Angin telah berbalik arah. Makin dilawan bakal makin kena tulahnya. Konglomerat dan raja media yang sempat ikutan bikin onar kini sudah terang-terangan berbalik arah mendukung pemerintah. Bahkan duo kampret Senayan sempat ikut-ikutan menjilat Jokowi karena mereka mulai khawatir boroknya dibongkar semua. Bahkan pak Mangkrakpun sudah berusaha mendekati si pemimpin ndeso melalui putra mahkota kesayangannya. Tapi kartu truf untuk menghabisi sang boss besar masih disimpan dan baru akan dikeluarkan jika situasi menjadi gawat dan tak terkendali. Tapi sepertinya hal itu sudah tidak perlu karena impian untuk jadi penguasa sepertinya bakal makin layu sebelum berkembang.
Pilpres 2019 pertarungannya sudah dimulai sekarang.
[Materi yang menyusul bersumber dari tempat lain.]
(** The orders of a three-element list without repetition. *)
Lemma perm3_cases {A} (l : list A) (u v w : A) :
  Permutation l [u; v; w] -> NoDup [u; v; w] ->
  l = [u; v; w] \/ l = [u; w; v] \/ l = [v; u; w] \/
  l = [v; w; u] \/ l = [w; u; v] \/ l = [w; v; u].
Proof.
  intros Hp Hn.
  assert (Hl : NoDup l) by (apply (Permutation_NoDup (Permutation_sym Hp)); exact Hn).
  assert (Hi : forall z, In z l -> In z [u; v; w])
    by (intros z Hz; exact (Permutation_in _ Hp Hz)).
  destruct l as [|z1 [|z2 [|z3 [|z4 l]]]];
    try (apply Permutation_length in Hp; discriminate Hp).
  assert (H1 := Hi z1 ltac:(simpl; tauto)).
  assert (H2 := Hi z2 ltac:(simpl; tauto)).
  assert (H3 := Hi z3 ltac:(simpl; tauto)).
  simpl in H1, H2, H3.
  destruct H1 as [<-|[<-|[<-|[]]]]; destruct H2 as [<-|[<-|[<-|[]]]];
    destruct H3 as [<-|[<-|[<-|[]]]]; try tauto;
    exfalso; inversion Hl as [|? ? Hn1 Hl2]; inversion Hl2 as [|? ? Hn2 _];
    simpl in Hn1, Hn2; tauto.
Qed.

Ltac distinct_list :=
  repeat constructor; simpl; intros Hc;
  repeat match goal with Hc : _ \/ _ |- _ => destruct Hc as [Hc|Hc] end;
  try discriminate; try contradiction.

Lemma scenario_D_points_NoDup : NoDup scenario_D_points.
Proof. unfold scenario_D_points. distinct_list. Qed.

(** Decide one comparison whose operands are known: [d < EPSILON] from the
    bounds on EPSILON, a comparison of two constants by evaluation. *)
Ltac decide_one eps H1 H2 :=
  match goal with
  | |- context [Qltb ?d ?e] =>
      lazymatch d with context [eps] => fail | _ =>
      lazymatch e with
      | eps => first [ rewrite (Qltb_small d eps eq_refl H1)
                     | rewrite (Qltb_big d eps eq_refl H2) ]
      | context [eps] => fail
      | _ => let v := eval vm_compute in (Qltb d e) in change (Qltb d e) with v
      end end
  end.

Ltac unfold_eq pf :=
  lazymatch type of pf with ?l = ?r =>
    match goal with |- context C [l] => let g := context C [r] in change g end end.

Ltac ev := cbv -[Qltb scanQ sym_loopQ lines_containsQ through_line_stepQ line_eqbQ].

Ltac step eps H1 H2 := first [ decide_one eps H1 H2
  | match goal with
    | |- context [scanQ ?E ?pts ?h ?L [] ?r ?g ?v] => unfold_eq (scanQ_nil E pts h L r g v)
    | |- context [scanQ ?E ?pts ?h ?L (?p :: ?t) ?r ?g ?v] =>
        unfold_eq (scanQ_cons E pts h L p t r g v)
    | |- context [sym_loopQ ?E ?pts ?h ?f [] ?ls ?tl] => unfold_eq (sym_loopQ_nil E pts h f ls tl)
    | |- context [sym_loopQ ?E ?pts ?h (S ?f) (?u :: ?g) ?ls ?tl] =>
        unfold_eq (sym_loopQ_cons E pts h f u g ls tl)
    | |- context [lines_containsQ _ [] _] => unfold lines_containsQ
    end ]; ev.

(** One run: the generator set is evaluated (its value computed at
    EPSILON = 1/4 and checked at the symbolic EPSILON), each of its six
    iteration orders is run to the end, and the bisector x = 1 is found in
    the result. *)
Ltac run_scenario eps arrange H1 H2 Harr :=
  unfold get_lines_of_sym_in;
  match goal with |- context [gen_pairs eps ?pts] =>
    let G := eval vm_compute in (gen_pairs (1 # 4) pts) in
    replace (gen_pairs eps pts) with G
      by (unfold gen_pairs; ev; repeat (decide_one eps H1 H2; ev); reflexivity)
  end;
  match goal with |- context [arrange ?G] =>
    let Hn := fresh in
    assert (Hn : NoDup G) by distinct_list;
    destruct (perm3_cases _ _ _ _ (Harr G) Hn) as [ -> | [ -> | [ -> | [ -> | [ -> | -> ]]]]]
  end;
  change (@sym_loop Q Q_ops) with sym_loopQ;
  change (@through_line_step Q Q_ops) with through_line_stepQ;
  change (@line_eqb Q Q_ops) with line_eqbQ;
  ev; repeat step eps H1 H2;
  eexists; (split; [reflexivity|]); eexists; (split; [left; reflexivity|]);
  unfold line_eqbQ; ev; repeat (decide_one eps H1 H2; ev); reflexivity.

Lemma run_order1 (eps : Q) (arrange : list (UPP Q) -> list (UPP Q)) (v : bool) :
  0 < eps -> eps < 1 # 2 -> iteration_order arrange ->
  exists o, get_lines_of_sym_in eps arrange [mkPoint 0 0; mkPoint 1 0; mkPoint 2 0] (Some v) = Some o /\
    exists L, In L (lines o) /\
      line_eqb eps L (get_equidistant_line (mkPoint 0 0) (mkPoint 2 0)) = true.
Proof. intros H1 H2 Harr. destruct v; run_scenario eps arrange H1 H2 Harr. Qed.

Lemma run_order2 (eps : Q) (arrange : list (UPP Q) -> list (UPP Q)) (v : bool) :
  0 < eps -> eps < 1 # 2 -> iteration_order arrange ->
  exists o, get_lines_of_sym_in eps arrange [mkPoint 0 0; mkPoint 2 0; mkPoint 1 0] (Some v) = Some o /\
    exists L, In L (lines o) /\
      line_eqb eps L (get_equidistant_line (mkPoint 0 0) (mkPoint 2 0)) = true.
Proof. intros H1 H2 Harr. destruct v; run_scenario eps arrange H1 H2 Harr. Qed.

Lemma run_order3 (eps : Q) (arrange : list (UPP Q) -> list (UPP Q)) (v : bool) :
  0 < eps -> eps < 1 # 2 -> iteration_order arrange ->
  exists o, get_lines_of_sym_in eps arrange [mkPoint 1 0; mkPoint 0 0; mkPoint 2 0] (Some v) = Some o /\
    exists L, In L (lines o) /\
      line_eqb eps L (get_equidistant_line (mkPoint 0 0) (mkPoint 2 0)) = true.
Proof. intros H1 H2 Harr. destruct v; run_scenario eps arrange H1 H2 Harr. Qed.

Lemma run_order4 (eps : Q) (arrange : list (UPP Q) -> list (UPP Q)) (v : bool) :
  0 < eps -> eps < 1 # 2 -> iteration_order arrange ->
  exists o, get_lines_of_sym_in eps arrange [mkPoint 1 0; mkPoint 2 0; mkPoint 0 0] (Some v) = Some o /\
    exists L, In L (lines o) /\
      line_eqb eps L (get_equidistant_line (mkPoint 0 0) (mkPoint 2 0)) = true.
Proof. intros H1 H2 Harr. destruct v; run_scenario eps arrange H1 H2 Harr. Qed.

Lemma run_order5 (eps : Q) (arrange : list (UPP Q) -> list (UPP Q)) (v : bool) :
  0 < eps -> eps < 1 # 2 -> iteration_order arrange ->
  exists o, get_lines_of_sym_in eps arrange [mkPoint 2 0; mkPoint 0 0; mkPoint 1 0] (Some v) = Some o /\
    exists L, In L (lines o) /\
      line_eqb eps L (get_equidistant_line (mkPoint 0 0) (mkPoint 2 0)) = true.
Proof. intros H1 H2 Harr. destruct v; run_scenario eps arrange H1 H2 Harr. Qed.

Lemma run_order6 (eps : Q) (arrange : list (UPP Q) -> list (UPP Q)) (v : bool) :
  0 < eps -> eps < 1 # 2 -> iteration_order arrange ->
  exists o, get_lines_of_sym_in eps arrange [mkPoint 2 0; mkPoint 1 0; mkPoint 0 0] (Some v) = Some o /\
    exists L, In L (lines o) /\
      line_eqb eps L (get_equidistant_line (mkPoint 0 0) (mkPoint 2 0)) = true.
Proof. intros H1 H2 Harr. destruct v; run_scenario eps arrange H1 H2 Harr. Qed.

(** C6: on the input set {(0,0), (1,0), (2,0)}, in any iteration order,
    with any iteration order of the generator set and either policy flag,
    for every EPSILON with 0 < EPSILON < 1/2: the bisector
    [get_equidistant_line((0,0), (2,0))] has coefficients (2, 0, -2),
    reflects (1,0) to itself and swaps (0,0) and (2,0), and the result
    contains a line equal to it under [Line] equality. *)
Theorem get_lines_of_sym_scenario_D (eps : Q) (arrange : list (UPP Q) -> list (UPP Q))
    (points : list (Point Q)) (hde : option bool) :
  0 < eps -> eps < 1 # 2 -> iteration_order arrange ->
  Permutation points scenario_D_points ->
  let l0 := get_equidistant_line (mkPoint 0 0) (mkPoint 2 0) in
  (a l0 == 2 /\ b l0 == 0 /\ c l0 == -2) /\
  (exists r, get_reflected_point l0 (mkPoint 1 0) = Some r /\ same_point r (mkPoint 1 0)) /\
  (exists r, get_reflected_point l0 (mkPoint 0 0) = Some r /\ same_point r (mkPoint 2 0)) /\
  (exists r, get_reflected_point l0 (mkPoint 2 0) = Some r /\ same_point r (mkPoint 0 0)) /\
  exists o, get_lines_of_sym_in eps arrange points hde = Some o /\
    exists L, In L (lines o) /\ line_eqb eps L l0 = true.
Proof.
  intros H1 H2 Harr Hpts l0.
  split; [vm_compute; repeat split; reflexivity|].
  split; [eexists; split; [reflexivity|]; vm_compute; split; reflexivity|].
  split; [eexists; split; [reflexivity|]; vm_compute; split; reflexivity|].
  split; [eexists; split; [reflexivity|]; vm_compute; split; reflexivity|].
  assert (Hh : get_lines_of_sym_in eps arrange points hde =
               get_lines_of_sym_in eps arrange points (Some (match hde with Some v => v | None => true end)))
    by (destruct hde; reflexivity).
  rewrite Hh. subst l0.
  destruct (perm3_cases points _ _ _ Hpts scenario_D_points_NoDup)
    as [ -> | [ -> | [ -> | [ -> | [ -> | -> ]]]]].
  - exact (run_order1 eps arrange _ H1 H2 Harr).
  - exact (run_order2 eps arrange _ H1 H2 Harr).
  - exact (run_order3 eps arrange _ H1 H2 Harr).
  - exact (run_order4 eps arrange _ H1 H2 Harr).
  - exact (run_order5 eps arrange _ H1 H2 Harr).
  - exact (run_order6 eps arrange _ H1 H2 Harr).
Qed.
Satu persatu kekuatan musuh sudah dipreteli, ditelanjangi dan dihabisi. Tapi ini adalah langkah yang tepat dan bijak, bukan kebijakan yang semena-mena dan otoriter karena yang dipreteli ini senyatanya adalah benalu yang berbahaya bagi keutuhan negeri. Bubur panas itu kini tinggal tersisa yang ada di tengah-tengah. Tinggal tergantung pak Dhe apakah bakal dilumat habis, dibuang atau dibiarkan begitu saja mendingin dan akhirnya jadi basi dan ditinggalkan orang karena tidak sehat lagi buat dimakan.